Deondery Chambers pleaded guilty to being a felon in possession of a firearm. In May 2006, the U.S. District Court for the Southern District of Illinois sentenced him to 188 months in prison under the Armed Career Criminal Act, 18 U.S.C. 924(e), which holds that a felony is violent if it “involves conduct that presents a serious potential risk of physical injury to another.”

On Jan. 9, 2007, a three-judge panel on the 7th U.S. Circuit Court of Appeals affirmed the lower court’s judgment with reservations.

“We shall adhere to the precedents for now. But it is an embarrassment to the law when judges base decisions of consequence on conjectures, in this case a conjecture as to the possible danger of physical injury posed by criminals who fail to show up to begin serving their sentences,” Judge Richard Posner wrote.

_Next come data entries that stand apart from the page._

(** ** Properties *)

(** The text codecs of the types and the functions on strings, written
    separately, agree on every text that is not empty: [Big] in value and
    error, [Uint64] and [Bytes] in what they accept and its value; [Uint]
    accepts what [Uint64] does and the platform's word can hold. *)
Theorem UnmarshalText_agrees p t :
  t <> [] ->
  Big_UnmarshalText p t =
    match DecodeBig p (go_string t) with Ok n => Ok n | Err e => Err (DecErr e) end /\
  (forall n, Uint64_UnmarshalText t = Ok n <-> DecodeUint64 (go_string t) = (n, None)) /\
  (forall n, Uint_UnmarshalText p t = Ok n <->
     DecodeUint64 (go_string t) = (n, None) /\ n < 2 ^ wordBits p) /\
  (forall b, Bytes_UnmarshalText t = Ok b <-> Decode (go_string t) = (b, None)).
Proof.
  intros Hne. split_and!; [by apply Big_UnmarshalText_DecodeBig|..]; intros n.
  - by apply Uint64_UnmarshalText_DecodeUint64.
  - rewrite Uint_UnmarshalText_ok. by rewrite Uint64_UnmarshalText_DecodeUint64.
  - by apply Bytes_UnmarshalText_Decode.
Qed.

Lemma UnmarshalText_agrees_witness :
  Uint_UnmarshalText P32 (go_bytes "0xffffffff") = Ok (2 ^ 32 - 1) /\
  Big_UnmarshalText P32 (go_bytes "0x00") = Err (DecErr ErrLeadingZero).
Proof.
  split.
  - apply (proj1 (proj2 (proj2 (UnmarshalText_agrees P32 (go_bytes "0xffffffff") ltac:(done))))).
    vm_compute. split; reflexivity.
  - rewrite (proj1 (UnmarshalText_agrees P32 (go_bytes "0x00") ltac:(done))). reflexivity.
Defined.

(** C38: every value survives the trip through its JSON string: byte slices,
    big integers from 0 to 2^256 - 1, 64-bit integers and integers of the
    platform's word. *)
Theorem UnmarshalJSON_MarshalText p :
  (forall b, Bytes_UnmarshalJSON p (QUOTE :: Bytes_MarshalText b ++ [QUOTE]) = Ok b) /\
  (forall n, 0 <= n < 2 ^ 256 -> Big_UnmarshalJSON p (QUOTE :: Big_MarshalText n ++ [QUOTE]) = Ok n) /\
  (forall n, is_u64 n -> Uint64_UnmarshalJSON p (QUOTE :: Uint64_MarshalText n ++ [QUOTE]) = Ok n) /\
  (forall n, 0 <= n < 2 ^ wordBits p ->
     Uint_UnmarshalJSON p (QUOTE :: Uint_MarshalText n ++ [QUOTE]) = Ok n).
Proof.
  assert (Hu64 : forall n, is_u64 n -> Uint64_UnmarshalText (Uint64_MarshalText n) = Ok n).
  { intros n Hn. apply Uint64_UnmarshalText_DecodeUint64; [done|].
    unfold DecodeUint64, Uint64_MarshalText, AppendUint. rewrite go_bytes_string.
    change ([chr "0"; chr "x"] ++ num_digits 16 n) with (prefix_0x (num_digits 16 n)).
    unfold is_u64 in Hn. rewrite checkNumber_num_digits by lia.
    destruct (num_digits_base_digits 16 n ltac:(lia) ltac:(lia)) as (ds & Hds & Hv).
    assert (ParseUint (num_digits 16 n) 16 = (n, None)) as ->; [|done].
    apply ParseUint_ok; [lia|]. split; [apply num_digits_nonnil|]. exists ds.
    unfold maxUint64. split_and!; [done..|lia]. }
  split_and!.
  - intros b. unfold Bytes_UnmarshalJSON. rewrite isString_quoted, unquoted_quoted. simpl.
    assert (Bytes_UnmarshalText (Bytes_MarshalText b) = Ok b) as ->; [|done].
    apply Bytes_UnmarshalText_Decode; [done|]. unfold Decode, Bytes_MarshalText.
    rewrite go_bytes_string. simpl. by rewrite drop_0, hex_Decode_Encode.
  - intros n Hn. unfold Big_UnmarshalJSON. rewrite isString_quoted, unquoted_quoted. simpl.
    assert (Big_UnmarshalText p (Big_MarshalText n) = Ok n) as ->; [|done].
    unfold Big_MarshalText. rewrite EncodeBig_nonneg, go_bytes_string by lia.
    rewrite Big_UnmarshalText_DecodeBig by done. unfold DecodeBig.
    rewrite go_bytes_string, checkNumber_num_digits by lia.
    rewrite DecodeBig_raw_spec, hex_value_num_digits by lia.
    pose proof (num_digits_length 16 n 64 ltac:(lia) ltac:(lia)) as Hl.
    change (16 ^ Z.of_nat 64) with (2 ^ 256) in Hl.
    by replace (64 <? _)%nat with false by (symmetry; apply Nat.ltb_ge; lia).
  - intros n Hn. unfold Uint64_UnmarshalJSON. rewrite isString_quoted, unquoted_quoted. simpl.
    by rewrite Hu64.
  - intros n Hn. unfold Uint_UnmarshalJSON. rewrite isString_quoted, unquoted_quoted. simpl.
    assert (Uint_UnmarshalText p (Uint_MarshalText n) = Ok n) as ->; [|done].
    apply Uint_UnmarshalText_ok. split; [|lia]. apply Hu64. unfold is_u64.
    assert (2 ^ wordBits p <= 2 ^ 64) by (destruct p; simpl; lia). lia.
Qed.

In asking the Supreme Court to take the case, Chambers and his attorneys point to the “substantial gap in the interpretation and application of the ACCA.”

“Failure-to-report escapes occur frequently, and as the body of appellate decisions rulings on whether such escapes are violent crimes indicates, they are often relied upon to support an enhanced sentenced for armed career offenders.”

The Supreme Court accepted the case for review on April 21, 2008.

Question presented:

Whether, under enhanced sentencing guidelines, the failure to report to prison is the equivalent of escape.